Когда он наконец оказался у стола, который должен был обслуживать, Ривен поняла, почему на лице юноши было такое испуганное выражение. Существа, которые стояли возле стола, несмотря на то, что имели, как и люди, две ноги и две руки, были покрыты зеленовато-серой чешуйчатой кожей, словно змеи. Их руки были переплетены золотыми лентами, служившими им чем-то вроде украшений. Ривен рассматривала их во все глаза — это были гатаяне, те самые странные существа, которых она впервые увидела на дороге в Джедестром, когда они ехали в город вместе с Альбином.
Гатаяне питались стоя, разрывая свою еду на куски и с подозрением оглядываясь по сторонам.
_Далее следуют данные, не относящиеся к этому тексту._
(* ===== verification/CatalogueLists.v ===== *)
(** The pages of the catalogue that only read: the lists, with their tabs, search and
    counts, and the pages of one row.  Rows with the same sort key come in no order of
    their own; the donations on a donor's page are another component's. *)
From stdpp Require Import strings.
From Stdlib Require Import Ascii String.
From S2P Require Import Prelude PyStr PySort ParamValidation Schema Columns AccessControl Web Catalogue CatalogueForms CatalogueScreens.

Record CatList (A : Type) : Type := mkCatList {
  lp_rows : list A;
  lp_counts : list (string * Z)
}.
Arguments mkCatList {A} _ _.
Arguments lp_rows {A} _.
Arguments lp_counts {A} _.

(** [request.args]. *)
Definition arg (q : Form) (k default_value : string) : string := default default_value (q !! k).

Definition count_rows {A} (p : A → bool) (l : list A) : Z := Z.of_nat (List.length (List.filter p l)).

Section lists.
Context {L : Locale} (kx : CatCtx).

Abbreviation CM := (WM CatDB).

(** [query.filter(or_(c.ilike(f'%{q}%'), ...))], none without a search text. *)
Definition matches_search (q : string) (columns : list (option string)) : bool :=
  blank q || existsb (λ c, match c with Some s => db_ilike ("%" +:+ q +:+ "%") s | None => false end) columns.

(** The tab of the page: two have a status, any other shows all. *)
Definition on_status_tab (filter second : string) (code status : string) : bool :=
  if bool_decide (filter = "active"%string) then bool_decide (status = "A"%string)
  else if bool_decide (filter = second) then bool_decide (status = code) else true.

(** The page of the rows a predicate keeps, in the order of a key. *)
Definition list_page {A} (rows : list A) (keep : A → bool) (key : A → list Z) (counts : list (string * Z)) : CatList A :=
  mkCatList (sorted_by key (List.filter keep rows)) counts.

Definition search_of (q : Form) : string := strip (arg q "search" "").

(** How many rows there are, and with each of two statuses. *)
Definition status_counts {A} (status : A → string) (code second : string) (rows : list A) : list (string * Z) :=
  [("total"%string, Z.of_nat (List.length rows));
   ("active"%string, count_rows (λ r, bool_decide (status r = "A"%string)) rows);
   (second, count_rows (λ r, bool_decide (status r = code)) rows)].

Definition list_uom (q : Form) : CM (CatList UomRow) :=
  open_screen kx "uom_management";;
  d ← the_tables;
  mret (list_page (uoms d)
    (λ u, on_status_tab (arg q "filter" "all") "inactive" "I" (uo_status_code u) &&
          matches_search (search_of q) [Some (uo_uom_code u); Some (uo_uom_desc u)])
    (λ u, collate (uo_uom_code u)) (status_counts uo_status_code "I" "inactive" (uoms d))).

Definition list_categories (q : Form) : CM (CatList CategoryRow) :=
  open_screen kx "item_category_management";;
  d ← the_tables;
  mret (list_page (categories d)
    (λ c, on_status_tab (arg q "filter" "all") "inactive" "I" (ca_status_code c) &&
          matches_search (search_of q) [Some (ca_category_code c); Some (ca_category_desc c)])
    (λ c, collate (ca_category_code c)) (status_counts ca_status_code "I" "inactive" (categories d))).

Definition list_custodians (q : Form) : CM (CatList CustodianRec) :=
  open_screen kx "custodian_management";;
  d ← the_tables;
  mret (list_page (custodians d)
    (λ c, matches_search (search_of q) [Some (ct_custodian_name c); Some (co_contact_name (ct_contact c));
                                        Some (co_address1_text (ct_contact c))])
    (λ c, collate (ct_custodian_name c)) [("total"%string, Z.of_nat (List.length (custodians d)))]).

Definition list_warehouses (q : Form) : CM (CatList WarehouseRec) :=
  open_screen kx "warehouse_management";;
  d ← the_tables;
  mret (list_page (warehouses d)
    (λ w, on_status_tab (lower (strip (arg q "filter" "all"))) "inactive" "I" (wr_status_code w) &&
          matches_search (search_of q) [Some (wr_warehouse_name w); Some (co_address1_text (wr_contact w));
                                        Some (co_contact_name (wr_contact w))])
    (λ w, collate (wr_warehouse_name w)) (status_counts wr_status_code "I" "inactive" (warehouses d))).

Definition is_or_blank (chosen value : string) : bool := blank chosen || bool_decide (value = chosen).

Definition list_agencies (q : Form) : CM (CatList AgencyRec) :=
  open_screen kx "agency_management";;
  d ← the_tables;
  mret (list_page (agencies d)
    (λ a, on_status_tab (arg q "filter" "all") "inactive" "I" (ay_status_code a) &&
          is_or_blank (arg q "agency_type" "") (ay_agency_type a) &&
          is_or_blank (arg q "parish" "") (co_parish_code (ay_contact a)) &&
          matches_search (search_of q) [Some (ay_agency_name a); Some (co_contact_name (ay_contact a));
                                        Some (co_phone_no (ay_contact a))])
    (λ a, collate (ay_agency_name a))
    (status_counts ay_status_code "I" "inactive" (agencies d) ++
     [("shelter"%string, count_rows (λ a, bool_decide (ay_agency_type a = "SHELTER"%string)) (agencies d));
      ("distributor"%string, count_rows (λ a, bool_decide (ay_agency_type a = "DISTRIBUTOR"%string)) (agencies d))])).

Definition list_donors (q : Form) : CM (CatList DonorRow) :=
  open_screen kx "donor_management";;
  d ← the_tables;
  let page := list_page (donors d)
    (λ x, matches_search (search_of q) [Some (dr_donor_code x); Some (dr_donor_name x); dr_org_type_desc x;
                                        Some (dr_address1_text x); Some (dr_phone_no x); dr_email_text x])
    (λ x, collate (dr_donor_name x)) [] in
  mret (mkCatList (lp_rows page)
    [("total"%string, Z.of_nat (List.length (donors d))); ("filtered"%string, Z.of_nat (List.length (lp_rows page)))]).

(** The latest first. *)
Definition list_events (q : Form) : CM (CatList EventRow) :=
  open_screen kx "event_management";;
  d ← the_tables;
  mret (list_page (events d)
    (λ e, on_status_tab (lower (strip (arg q "filter" "all"))) "closed" "C" (ev_status_code e) &&
          matches_search (search_of q) [Some (ev_event_name e); Some (ev_event_desc e); Some (ev_impact_desc e)])
    (λ e, [- ev_start_date e]) (status_counts ev_status_code "C" "closed" (events d))).

(** ['true'] and ['false'] choose, any other text does not. *)
Definition flag_filter (s : string) (flag : bool) : bool :=
  if bool_decide (s = "true"%string) then flag else if bool_decide (s = "false"%string) then negb flag else true.

(** A category that is not a number is left out. *)
Definition category_filter (s : string) (category_id : Z) : bool :=
  if blank s then true else match py_int s with Some c => category_id =? c | None => true end.

Definition list_items (q : Form) : CM (CatList ItemRow) :=
  open_screen kx "item_management";;
  d ← the_tables;
  mret (list_page (items d)
    (λ i, on_status_tab (arg q "filter" "active") "inactive" "I" (im_status_code i) &&
          matches_search (search_of q) [Some (im_item_code i); Some (im_item_name i); Some (im_sku_code i); Some (im_item_desc i)] &&
          category_filter (strip (arg q "category" "")) (im_category_id i) &&
          flag_filter (strip (arg q "is_batched" "")) (im_is_batched_flag i) &&
          flag_filter (strip (arg q "can_expire" "")) (im_can_expire_flag i))
    (λ i, collate (im_item_name i))
    (status_counts im_status_code "I" "inactive" (items d) ++
     [("batched"%string, count_rows (λ i, im_is_batched_flag i && bool_decide (im_status_code i = "A"%string)) (items d));
      ("expirable"%string, count_rows (λ i, im_can_expire_flag i && bool_decide (im_status_code i = "A"%string)) (items d))])).

(** * Pages of one row *)

(** [get_or_404]. *)
Definition one_row {A} (feature : string) (find : CatDB → option A) : CM A :=
  open_screen kx feature;; d ← the_tables; m_some (find d) WNotFound.

(** With it, whether the delete button is shown. *)
Definition view_uom (code : string) : CM (UomRow * bool) :=
  u ← one_row "uom_management" (λ d, find_uom d code); d ← the_tables; mret (u, check_uom_references d code).

(** With the number of its items. *)
Definition view_category (id : Z) : CM (CategoryRow * Z) :=
  c ← one_row "item_category_management" (λ d, find_category d id);
  d ← the_tables;
  mret (c, count_rows (λ i, im_category_id i =? id) (items d)).

Definition view_custodian (id : Z) : CM CustodianRec := one_row "custodian_management" (λ d, find_custodian d id).
Definition view_warehouse (id : Z) : CM WarehouseRec := one_row "warehouse_management" (λ d, find_warehouse d id).
Definition view_event (id : Z) : CM EventRow := one_row "event_management" (λ d, find_event d id).
Definition view_item (id : Z) : CM ItemRow := one_row "item_management" (λ d, find_catalogue_item d id).

(** With the number of its relief requests. *)
Definition view_agency (id : Z) : CM (AgencyRec * Z) :=
  a ← one_row "agency_management" (λ d, find_agency d id);
  d ← the_tables;
  mret (a, count_rows (λ p : Z * Z, p.1 =? id) (cd_requests d)).

Definition view_donor (id : Z) : CM (DonorRow * string) :=
  x ← one_row "donor_management" (λ d, find_donor d id);
  d ← the_tables;
  mret (x, match cd_rows d !! TCountry (dr_country_id x) with Some (RCountry _ n) => n | _ => "Unknown"%string end).
End lists.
Когда поваренок с подносом приблизился к их столу, они грубо выхватили поднос у него из рук и немедленно повернулись к человеку спинами, что выглядело не слишком-то вежливо. Ривен подумала, что благодаря покатым лбам, чешуйчатой коже и полускрытым под тяжелыми веками глазам гатаяне вовсе не похожи на разумные существа. Присущая их народу грубость еще более усиливала это впечатление.
Поваренок со всех ног бросился прочь, и Ривен отвернулась. Взгляд ее остановился на Альбине, который навытяжку стоял в свите короля, чуть позади него. Она увидела его впервые с тех самых пор, как он отправился в горы с королевским поручением. Он так долго отсутствовал, что Ривен начала беспокоиться и теперь была рада, что юноша благополучно вернулся во дворец.
Должно быть, ему выдалось нелегкое путешествие. Альбин казался ей исхудавшим и бледным, под глазами его залегли темные круги, как если бы он не спал несколько ночей. Альбин улыбнулся Ривен, и она улыбнулась ему в ответ. От вида лица друга среди всей этой чужой толпы ей сразу стало спокойней и теплей.
Когда жонглеры освободили площадку перед королевским столом, внезапно поднялась принцесса Фидасия. Ее тонкий, детский голос, неожиданно громко прозвучавший под сводами пиршественного зала, объявил, что она хочет сплясать для короля. С этими словами Фидасия вышла из-за стола. Узкое, облегающее ее фигуру платье подчеркивало линии ее тела, которое, словно готовая распуститься почка, застыло на грани обворожительной женственности. Метнув на Броуна лукавый взгляд, Фидасия принялась раскачиваться. Ее узкие бедра задрожали в такт ритму, который она медленно отбивала пальцами. Тем временем из толпы выступил стьюритский музыкант, который принялся бить в барабан. Второй музыкант заиграл мелодию на нескольких дудках. Под эту мелодию Фидасия и танцевала, томно обхватывая плечи обеими руками.
Ритм музыки внезапно резко убыстрился, и принцесса стала извиваться и сгибаться в танце, привлекая к себе всеобщее внимание. Плавные и грациозные па сменились неистовой, энергичной пляской, когда в вихре движений уже нельзя было различить ни рук, ни ног танцовщицы Мелодия резко оборвалась, и Фидасия выгнулась назад, под гром аплодисментов опускаясь на пол.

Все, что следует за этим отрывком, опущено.